--- Goal of the exercise ---
Once you find the line containing "intros [(q &" in the data below, copy it and each following line exactly, up to and including the line containing "kept_apart D c", and nothing else.

(Data records Opens)

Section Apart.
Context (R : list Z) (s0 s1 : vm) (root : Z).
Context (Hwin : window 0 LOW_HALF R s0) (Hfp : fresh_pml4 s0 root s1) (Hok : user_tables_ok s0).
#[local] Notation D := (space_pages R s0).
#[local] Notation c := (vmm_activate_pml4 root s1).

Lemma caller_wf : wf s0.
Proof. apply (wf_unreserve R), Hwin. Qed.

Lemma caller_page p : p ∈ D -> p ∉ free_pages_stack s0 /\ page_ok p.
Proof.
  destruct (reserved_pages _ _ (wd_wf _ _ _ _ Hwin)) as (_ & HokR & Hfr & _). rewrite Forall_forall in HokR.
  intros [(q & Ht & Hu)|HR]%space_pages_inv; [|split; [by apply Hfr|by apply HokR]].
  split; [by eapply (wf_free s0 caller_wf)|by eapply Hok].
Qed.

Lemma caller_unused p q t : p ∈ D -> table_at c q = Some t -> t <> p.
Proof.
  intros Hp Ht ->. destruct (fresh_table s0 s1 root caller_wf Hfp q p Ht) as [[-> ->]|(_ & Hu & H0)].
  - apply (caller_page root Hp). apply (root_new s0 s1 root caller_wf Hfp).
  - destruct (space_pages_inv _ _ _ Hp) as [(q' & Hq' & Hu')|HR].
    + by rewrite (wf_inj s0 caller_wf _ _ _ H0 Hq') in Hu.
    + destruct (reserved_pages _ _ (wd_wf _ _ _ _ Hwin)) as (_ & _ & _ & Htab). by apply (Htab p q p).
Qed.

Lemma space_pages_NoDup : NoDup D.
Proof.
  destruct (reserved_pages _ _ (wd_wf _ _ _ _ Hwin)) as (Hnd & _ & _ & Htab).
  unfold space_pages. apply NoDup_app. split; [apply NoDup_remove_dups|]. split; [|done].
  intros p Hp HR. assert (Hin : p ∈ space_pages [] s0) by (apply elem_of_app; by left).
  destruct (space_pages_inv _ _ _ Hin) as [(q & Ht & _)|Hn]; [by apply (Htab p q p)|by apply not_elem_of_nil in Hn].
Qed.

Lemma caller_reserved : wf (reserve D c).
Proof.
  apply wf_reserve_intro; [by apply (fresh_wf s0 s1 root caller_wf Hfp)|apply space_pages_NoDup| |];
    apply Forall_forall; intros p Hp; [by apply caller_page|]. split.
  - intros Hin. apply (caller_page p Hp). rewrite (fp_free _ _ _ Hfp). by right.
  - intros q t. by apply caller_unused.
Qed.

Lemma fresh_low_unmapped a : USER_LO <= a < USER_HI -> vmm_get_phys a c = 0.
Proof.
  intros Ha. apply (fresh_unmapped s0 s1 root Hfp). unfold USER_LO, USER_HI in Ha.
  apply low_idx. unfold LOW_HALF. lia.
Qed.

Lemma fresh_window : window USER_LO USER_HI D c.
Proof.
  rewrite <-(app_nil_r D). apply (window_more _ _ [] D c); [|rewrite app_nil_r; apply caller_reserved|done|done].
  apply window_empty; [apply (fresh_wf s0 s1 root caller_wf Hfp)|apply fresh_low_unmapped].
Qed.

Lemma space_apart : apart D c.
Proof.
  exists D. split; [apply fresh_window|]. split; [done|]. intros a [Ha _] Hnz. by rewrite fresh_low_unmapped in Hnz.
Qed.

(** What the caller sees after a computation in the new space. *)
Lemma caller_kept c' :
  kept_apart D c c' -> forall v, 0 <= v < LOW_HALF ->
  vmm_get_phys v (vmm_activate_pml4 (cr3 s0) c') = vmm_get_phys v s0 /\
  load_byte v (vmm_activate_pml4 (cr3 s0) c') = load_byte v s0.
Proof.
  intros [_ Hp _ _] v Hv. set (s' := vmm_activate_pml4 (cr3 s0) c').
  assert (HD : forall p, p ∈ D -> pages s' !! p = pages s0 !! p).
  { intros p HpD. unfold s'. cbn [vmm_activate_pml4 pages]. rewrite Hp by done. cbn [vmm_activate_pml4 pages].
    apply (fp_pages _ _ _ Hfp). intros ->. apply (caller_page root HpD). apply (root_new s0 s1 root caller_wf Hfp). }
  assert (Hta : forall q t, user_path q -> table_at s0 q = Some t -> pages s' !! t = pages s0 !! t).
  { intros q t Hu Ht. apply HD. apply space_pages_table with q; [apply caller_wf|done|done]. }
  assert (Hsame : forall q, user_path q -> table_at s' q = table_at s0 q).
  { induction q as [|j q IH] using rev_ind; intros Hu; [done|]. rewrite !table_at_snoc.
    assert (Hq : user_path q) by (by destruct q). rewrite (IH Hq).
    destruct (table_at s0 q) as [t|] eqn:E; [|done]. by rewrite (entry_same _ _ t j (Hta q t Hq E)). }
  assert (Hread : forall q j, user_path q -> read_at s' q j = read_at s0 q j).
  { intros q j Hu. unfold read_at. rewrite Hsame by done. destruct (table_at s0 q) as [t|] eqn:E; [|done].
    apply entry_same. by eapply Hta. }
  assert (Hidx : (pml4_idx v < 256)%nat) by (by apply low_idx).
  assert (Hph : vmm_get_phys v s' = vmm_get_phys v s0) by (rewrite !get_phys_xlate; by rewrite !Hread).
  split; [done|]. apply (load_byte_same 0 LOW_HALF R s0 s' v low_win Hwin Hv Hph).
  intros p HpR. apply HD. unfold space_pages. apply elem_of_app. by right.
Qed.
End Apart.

(Data records Closes)
(Data records Opens)

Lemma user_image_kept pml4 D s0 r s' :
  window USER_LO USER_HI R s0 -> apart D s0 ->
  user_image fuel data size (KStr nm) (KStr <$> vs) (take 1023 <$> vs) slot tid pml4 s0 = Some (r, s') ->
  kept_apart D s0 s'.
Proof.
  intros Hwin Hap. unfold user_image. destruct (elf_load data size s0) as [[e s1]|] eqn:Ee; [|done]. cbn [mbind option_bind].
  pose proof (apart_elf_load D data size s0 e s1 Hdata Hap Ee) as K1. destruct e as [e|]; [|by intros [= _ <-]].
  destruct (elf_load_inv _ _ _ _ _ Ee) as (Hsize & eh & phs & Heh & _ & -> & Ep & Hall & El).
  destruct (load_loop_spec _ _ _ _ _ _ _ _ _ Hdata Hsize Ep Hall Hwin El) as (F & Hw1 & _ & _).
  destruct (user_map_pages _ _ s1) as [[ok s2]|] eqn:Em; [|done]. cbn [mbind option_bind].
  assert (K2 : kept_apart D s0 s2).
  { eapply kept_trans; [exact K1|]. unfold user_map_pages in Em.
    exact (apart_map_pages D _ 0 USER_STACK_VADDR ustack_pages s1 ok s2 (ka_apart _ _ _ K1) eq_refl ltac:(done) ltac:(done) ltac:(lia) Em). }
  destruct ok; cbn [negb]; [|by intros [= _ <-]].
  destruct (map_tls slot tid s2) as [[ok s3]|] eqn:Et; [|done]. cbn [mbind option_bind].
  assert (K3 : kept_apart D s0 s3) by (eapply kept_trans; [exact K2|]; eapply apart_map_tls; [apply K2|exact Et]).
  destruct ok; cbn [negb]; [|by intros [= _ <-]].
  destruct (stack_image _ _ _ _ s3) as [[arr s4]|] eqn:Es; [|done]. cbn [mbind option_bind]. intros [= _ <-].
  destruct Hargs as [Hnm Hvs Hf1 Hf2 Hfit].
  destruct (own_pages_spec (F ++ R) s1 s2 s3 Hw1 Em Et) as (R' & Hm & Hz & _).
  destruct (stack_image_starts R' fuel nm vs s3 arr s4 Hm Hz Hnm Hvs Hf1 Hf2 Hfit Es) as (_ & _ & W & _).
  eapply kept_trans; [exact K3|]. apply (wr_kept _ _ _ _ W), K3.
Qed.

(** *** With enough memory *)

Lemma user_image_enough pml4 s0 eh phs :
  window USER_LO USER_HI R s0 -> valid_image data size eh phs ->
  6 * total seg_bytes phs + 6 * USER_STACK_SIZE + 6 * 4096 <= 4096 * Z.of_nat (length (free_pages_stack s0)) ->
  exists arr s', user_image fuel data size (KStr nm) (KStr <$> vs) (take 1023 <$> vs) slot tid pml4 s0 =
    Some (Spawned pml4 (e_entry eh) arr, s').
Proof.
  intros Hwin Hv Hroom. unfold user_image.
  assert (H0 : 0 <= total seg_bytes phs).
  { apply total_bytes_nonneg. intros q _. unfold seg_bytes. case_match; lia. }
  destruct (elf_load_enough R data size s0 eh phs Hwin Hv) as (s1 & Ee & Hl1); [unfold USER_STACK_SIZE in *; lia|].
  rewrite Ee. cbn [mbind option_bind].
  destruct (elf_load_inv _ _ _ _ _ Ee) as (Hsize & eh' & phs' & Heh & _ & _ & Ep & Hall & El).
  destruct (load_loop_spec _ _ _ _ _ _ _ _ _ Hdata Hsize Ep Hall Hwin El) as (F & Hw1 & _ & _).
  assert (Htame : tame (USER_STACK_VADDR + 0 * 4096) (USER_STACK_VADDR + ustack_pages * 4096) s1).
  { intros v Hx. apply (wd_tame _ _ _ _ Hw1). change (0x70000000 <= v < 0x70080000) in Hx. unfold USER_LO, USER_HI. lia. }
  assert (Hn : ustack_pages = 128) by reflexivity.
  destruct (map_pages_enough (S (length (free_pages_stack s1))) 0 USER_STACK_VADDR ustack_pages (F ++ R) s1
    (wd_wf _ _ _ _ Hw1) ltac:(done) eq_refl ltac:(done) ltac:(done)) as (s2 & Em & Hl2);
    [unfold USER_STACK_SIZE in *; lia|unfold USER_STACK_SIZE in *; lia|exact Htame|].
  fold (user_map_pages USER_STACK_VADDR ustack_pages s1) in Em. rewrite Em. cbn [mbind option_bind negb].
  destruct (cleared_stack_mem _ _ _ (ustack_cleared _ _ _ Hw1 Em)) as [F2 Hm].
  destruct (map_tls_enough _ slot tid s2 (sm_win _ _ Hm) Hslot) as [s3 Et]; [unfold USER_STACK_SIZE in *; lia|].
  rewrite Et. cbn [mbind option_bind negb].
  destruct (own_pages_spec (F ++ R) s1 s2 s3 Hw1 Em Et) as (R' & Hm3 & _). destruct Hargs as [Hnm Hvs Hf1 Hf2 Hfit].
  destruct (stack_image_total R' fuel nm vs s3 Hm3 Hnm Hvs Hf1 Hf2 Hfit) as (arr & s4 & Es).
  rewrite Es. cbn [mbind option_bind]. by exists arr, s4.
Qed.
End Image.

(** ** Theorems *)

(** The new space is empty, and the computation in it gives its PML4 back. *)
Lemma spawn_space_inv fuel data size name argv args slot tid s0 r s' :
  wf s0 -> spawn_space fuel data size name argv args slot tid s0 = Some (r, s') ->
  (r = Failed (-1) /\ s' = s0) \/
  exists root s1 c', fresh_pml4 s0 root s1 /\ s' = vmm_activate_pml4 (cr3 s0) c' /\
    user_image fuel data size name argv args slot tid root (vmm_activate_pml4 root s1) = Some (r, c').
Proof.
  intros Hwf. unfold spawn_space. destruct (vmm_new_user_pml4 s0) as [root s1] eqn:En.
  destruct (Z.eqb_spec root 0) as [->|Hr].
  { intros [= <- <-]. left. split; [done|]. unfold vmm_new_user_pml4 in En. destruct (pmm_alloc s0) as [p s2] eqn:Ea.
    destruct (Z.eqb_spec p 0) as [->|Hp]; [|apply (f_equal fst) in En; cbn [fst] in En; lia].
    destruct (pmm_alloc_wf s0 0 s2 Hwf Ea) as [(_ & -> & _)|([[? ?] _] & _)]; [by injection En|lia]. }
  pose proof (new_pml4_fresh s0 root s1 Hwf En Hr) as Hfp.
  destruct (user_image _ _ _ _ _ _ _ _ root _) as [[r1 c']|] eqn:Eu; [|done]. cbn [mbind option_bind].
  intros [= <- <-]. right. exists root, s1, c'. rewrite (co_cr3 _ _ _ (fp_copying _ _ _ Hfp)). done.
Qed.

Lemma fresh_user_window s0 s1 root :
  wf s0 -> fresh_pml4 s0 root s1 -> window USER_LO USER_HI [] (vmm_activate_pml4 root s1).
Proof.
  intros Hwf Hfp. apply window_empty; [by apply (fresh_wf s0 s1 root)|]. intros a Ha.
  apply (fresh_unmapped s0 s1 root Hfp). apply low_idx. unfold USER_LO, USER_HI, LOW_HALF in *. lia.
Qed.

(Data records Closes)

--- Output for this task ---
  intros [(q & Ht & Hu)|HR]%space_pages_inv; [|split; [by apply Hfr|by apply HokR]].
  split; [by eapply (wf_free s0 caller_wf)|by eapply Hok].
Qed.

Lemma caller_unused p q t : p ∈ D -> table_at c q = Some t -> t <> p.
Proof.
  intros Hp Ht ->. destruct (fresh_table s0 s1 root caller_wf Hfp q p Ht) as [[-> ->]|(_ & Hu & H0)].
  - apply (caller_page root Hp). apply (root_new s0 s1 root caller_wf Hfp).
  - destruct (space_pages_inv _ _ _ Hp) as [(q' & Hq' & Hu')|HR].
    + by rewrite (wf_inj s0 caller_wf _ _ _ H0 Hq') in Hu.
    + destruct (reserved_pages _ _ (wd_wf _ _ _ _ Hwin)) as (_ & _ & _ & Htab). by apply (Htab p q p).
Qed.

Lemma space_pages_NoDup : NoDup D.
Proof.
  destruct (reserved_pages _ _ (wd_wf _ _ _ _ Hwin)) as (Hnd & _ & _ & Htab).
  unfold space_pages. apply NoDup_app. split; [apply NoDup_remove_dups|]. split; [|done].
  intros p Hp HR. assert (Hin : p ∈ space_pages [] s0) by (apply elem_of_app; by left).
  destruct (space_pages_inv _ _ _ Hin) as [(q & Ht & _)|Hn]; [by apply (Htab p q p)|by apply not_elem_of_nil in Hn].
Qed.

Lemma caller_reserved : wf (reserve D c).
Proof.
  apply wf_reserve_intro; [by apply (fresh_wf s0 s1 root caller_wf Hfp)|apply space_pages_NoDup| |];
    apply Forall_forall; intros p Hp; [by apply caller_page|]. split.
  - intros Hin. apply (caller_page p Hp). rewrite (fp_free _ _ _ Hfp). by right.
  - intros q t. by apply caller_unused.
Qed.

Lemma fresh_low_unmapped a : USER_LO <= a < USER_HI -> vmm_get_phys a c = 0.
Proof.
  intros Ha. apply (fresh_unmapped s0 s1 root Hfp). unfold USER_LO, USER_HI in Ha.
  apply low_idx. unfold LOW_HALF. lia.
Qed.

Lemma fresh_window : window USER_LO USER_HI D c.
Proof.
  rewrite <-(app_nil_r D). apply (window_more _ _ [] D c); [|rewrite app_nil_r; apply caller_reserved|done|done].
  apply window_empty; [apply (fresh_wf s0 s1 root caller_wf Hfp)|apply fresh_low_unmapped].
Qed.

Lemma space_apart : apart D c.
Proof.
  exists D. split; [apply fresh_window|]. split; [done|]. intros a [Ha _] Hnz. by rewrite fresh_low_unmapped in Hnz.
Qed.

(** What the caller sees after a computation in the new space. *)
Lemma caller_kept c' :
  kept_apart D c c' -> forall v, 0 <= v < LOW_HALF ->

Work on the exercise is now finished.